(** X9: only creates and deletes of the four collections are acted on.
    An event with another operation (an update), an event of another
    collection, and any post event that is no create go through
    processEvent without any change to the state. *)
Theorem other_events_change_nothing E event s :
  (is_str (event_operation event) "create" = false
   /\ is_str (event_operation event) "delete" = false)
  \/ (is_str (event_collection event) "app.bsky.feed.like" = false
      /\ is_str (event_collection event) "app.bsky.feed.repost" = false
      /\ is_str (event_collection event) "app.bsky.feed.post" = false
      /\ is_str (event_collection event) "app.bsky.graph.follow" = false)
  \/ (is_str (event_collection event) "app.bsky.feed.post" = true
      /\ is_str (event_operation event) "create" = false) ->
  exec (processEvent E event) s = s.
Proof.
  intros H.
  destruct (truthy (oget event "commit")) eqn:Hc;
    [|now apply processEvent_no_commit].
  destruct (oget_truthy_obj _ _ Hc) as [fields ->].
  unfold event_operation, event_collection in H. cbn [oget] in *.
  unfold exec. rewrite (processEvent_commit E fields _ s eq_refl Hc).
  cbv zeta. set (commit := lookup "commit" fields) in *.
  destruct H as [[Hcreate Hdelete]|[[Hl [Hr [Hp Hf]]]|[Hp Hcreate]]].
  - destruct (is_str (oget commit "collection") "app.bsky.feed.like");
      [now apply handleLikeEvent_other|].
    destruct (is_str (oget commit "collection") "app.bsky.feed.repost");
      [now apply handleRepostEvent_other|].
    destruct (is_str (oget commit "collection") "app.bsky.feed.post");
      [now apply handlePostEvent_other|].
    destruct (is_str (oget commit "collection") "app.bsky.graph.follow");
      [now apply handleFollowEvent_other|reflexivity].
  - now rewrite Hl, Hr, Hp, Hf.
  - apply is_str_eq in Hp. rewrite Hp. cbn [is_str String.eqb Ascii.eqb
      Bool.eqb]. cbn. now apply handlePostEvent_other.
Qed.

Lemma other_events_change_nothing_witness :
  exec (processEvent (Sample.world Sample.timeout)
          (Sample.commit_event "did:plc:bob" 500 "app.bsky.feed.like" "update"
             "3kl1" (Sample.on_subject (Str Sample.local_post_uri))))
    Sample.store
  = Sample.store.
Proof.
  apply other_events_change_nothing. left. split; reflexivity.
Defined.

(** X10: a post event only adds mirror records, at most two of them, and
    each under the key of the post or that key with "#quote". *)
Theorem post_event_only_adds E event s :
  is_str (event_collection event) "app.bsky.feed.post" = true ->
  exists added,
    federated_interactions (exec (processEvent E event) s)
    = (federated_interactions s ++ added)%list
    /\ (List.length added <= 2)%nat
    /\ Forall (fun r => i_at_uri r = event_key reply event
                        \/ i_at_uri r = event_key quote event) added.
Proof.
  intros Hp. unfold event_collection in Hp.
  assert (truthy (oget event "commit") = true) as Hc.
  { destruct (oget event "commit"); simpl in Hp; try discriminate.
    reflexivity. }
  destruct (oget_truthy_obj _ _ Hc) as [fields ->].
  unfold event_key. cbn [oget collection_of] in *.
  unfold exec. rewrite (processEvent_commit E fields _ s eq_refl Hc).
  cbv zeta. set (commit := lookup "commit" fields) in *.
  apply is_str_eq in Hp. rewrite Hp. cbn.
  destruct (is_str (oget commit "operation") "create") eqn:Hop.
  - apply is_str_eq in Hop. rewrite Hop.
    destruct (handlePostEvent_create E (lookup "did" fields)
                (oget commit "record") (oget commit "rkey") s)
      as [s' [Hr Hq]].
    unfold exec in Hq.
    set (s1 := snd (handlePostEvent E _ _ _ _ s)) in *.
    assert (forall kind k a b,
               nothing_or_created E kind k (lookup "did" fields) a b ->
               exists added,
                 federated_interactions b
                 = (federated_interactions a ++ added)%list
                 /\ (List.length added <= 1)%nat
                 /\ Forall (fun r => i_at_uri r = k) added) as Hstep.
    { intros kind k a b [->|[_ [r [id [user [reason [p [Hk ->]]]]]]]].
      - exists []. rewrite app_nil_r. repeat split; [simpl; lia|constructor].
      - exists [r]. rewrite created_interactions.
        repeat split; [simpl; lia|]. now repeat constructor. }
    destruct (Hstep _ _ _ _ Hr) as [a1 [H1 [L1 F1]]].
    destruct (Hstep _ _ _ _ Hq) as [a2 [H2 [L2 F2]]].
    exists (a1 ++ a2)%list. rewrite H2, H1, <- app_assoc.
    split; [reflexivity|]. split; [rewrite length_app; lia|].
    apply Forall_app. split.
    + eapply Forall_impl; [|exact F1]. intros r Hk. now left.
    + eapply Forall_impl; [|exact F2]. intros r Hk. now right.
  - pose proof (handlePostEvent_other E (lookup "did" fields)
                  (oget commit "operation") (oget commit "record")
                  (oget commit "rkey") s Hop) as Ho.
    unfold exec in Ho. rewrite Ho.
    exists []. rewrite app_nil_r. repeat split; [simpl; lia|constructor].
Qed.

Lemma post_event_only_adds_witness :
  exists added,
    federated_interactions
      (exec (processEvent (Sample.world Sample.timeout) Sample.elsewhere)
         Sample.store)
    = (federated_interactions Sample.store ++ added)%list
    /\ (List.length added <= 2)%nat.
Proof.
  destruct (post_event_only_adds (Sample.world Sample.timeout)
              Sample.elsewhere Sample.store eq_refl) as [added [H1 [H2 _]]].
  exists added. split; assumption.
Defined.

(** *** What a handler does, whatever the operation *)

Section Effects.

----------

> TASK PROMPT
Lines from the one that contains "- exists [r]." through the final line of the entries must be duplicated exactly, and no other lines.

> EXERCISE ANSWER
      - exists [r]. rewrite created_interactions.
        repeat split; [simpl; lia|]. now repeat constructor. }
    destruct (Hstep _ _ _ _ Hr) as [a1 [H1 [L1 F1]]].
    destruct (Hstep _ _ _ _ Hq) as [a2 [H2 [L2 F2]]].
    exists (a1 ++ a2)%list. rewrite H2, H1, <- app_assoc.
    split; [reflexivity|]. split; [rewrite length_app; lia|].
    apply Forall_app. split.
    + eapply Forall_impl; [|exact F1]. intros r Hk. now left.
    + eapply Forall_impl; [|exact F2]. intros r Hk. now right.
  - pose proof (handlePostEvent_other E (lookup "did" fields)
                  (oget commit "operation") (oget commit "record")
                  (oget commit "rkey") s Hop) as Ho.
    unfold exec in Ho. rewrite Ho.
    exists []. rewrite app_nil_r. repeat split; [simpl; lia|constructor].
Qed.

Lemma post_event_only_adds_witness :
  exists added,
    federated_interactions
      (exec (processEvent (Sample.world Sample.timeout) Sample.elsewhere)
         Sample.store)
    = (federated_interactions Sample.store ++ added)%list
    /\ (List.length added <= 2)%nat.
Proof.
  destruct (post_event_only_adds (Sample.world Sample.timeout)
              Sample.elsewhere Sample.store eq_refl) as [added [H1 [H2 _]]].
  exists added. split; assumption.
Defined.

(** *** What a handler does, whatever the operation *)

Section Effects.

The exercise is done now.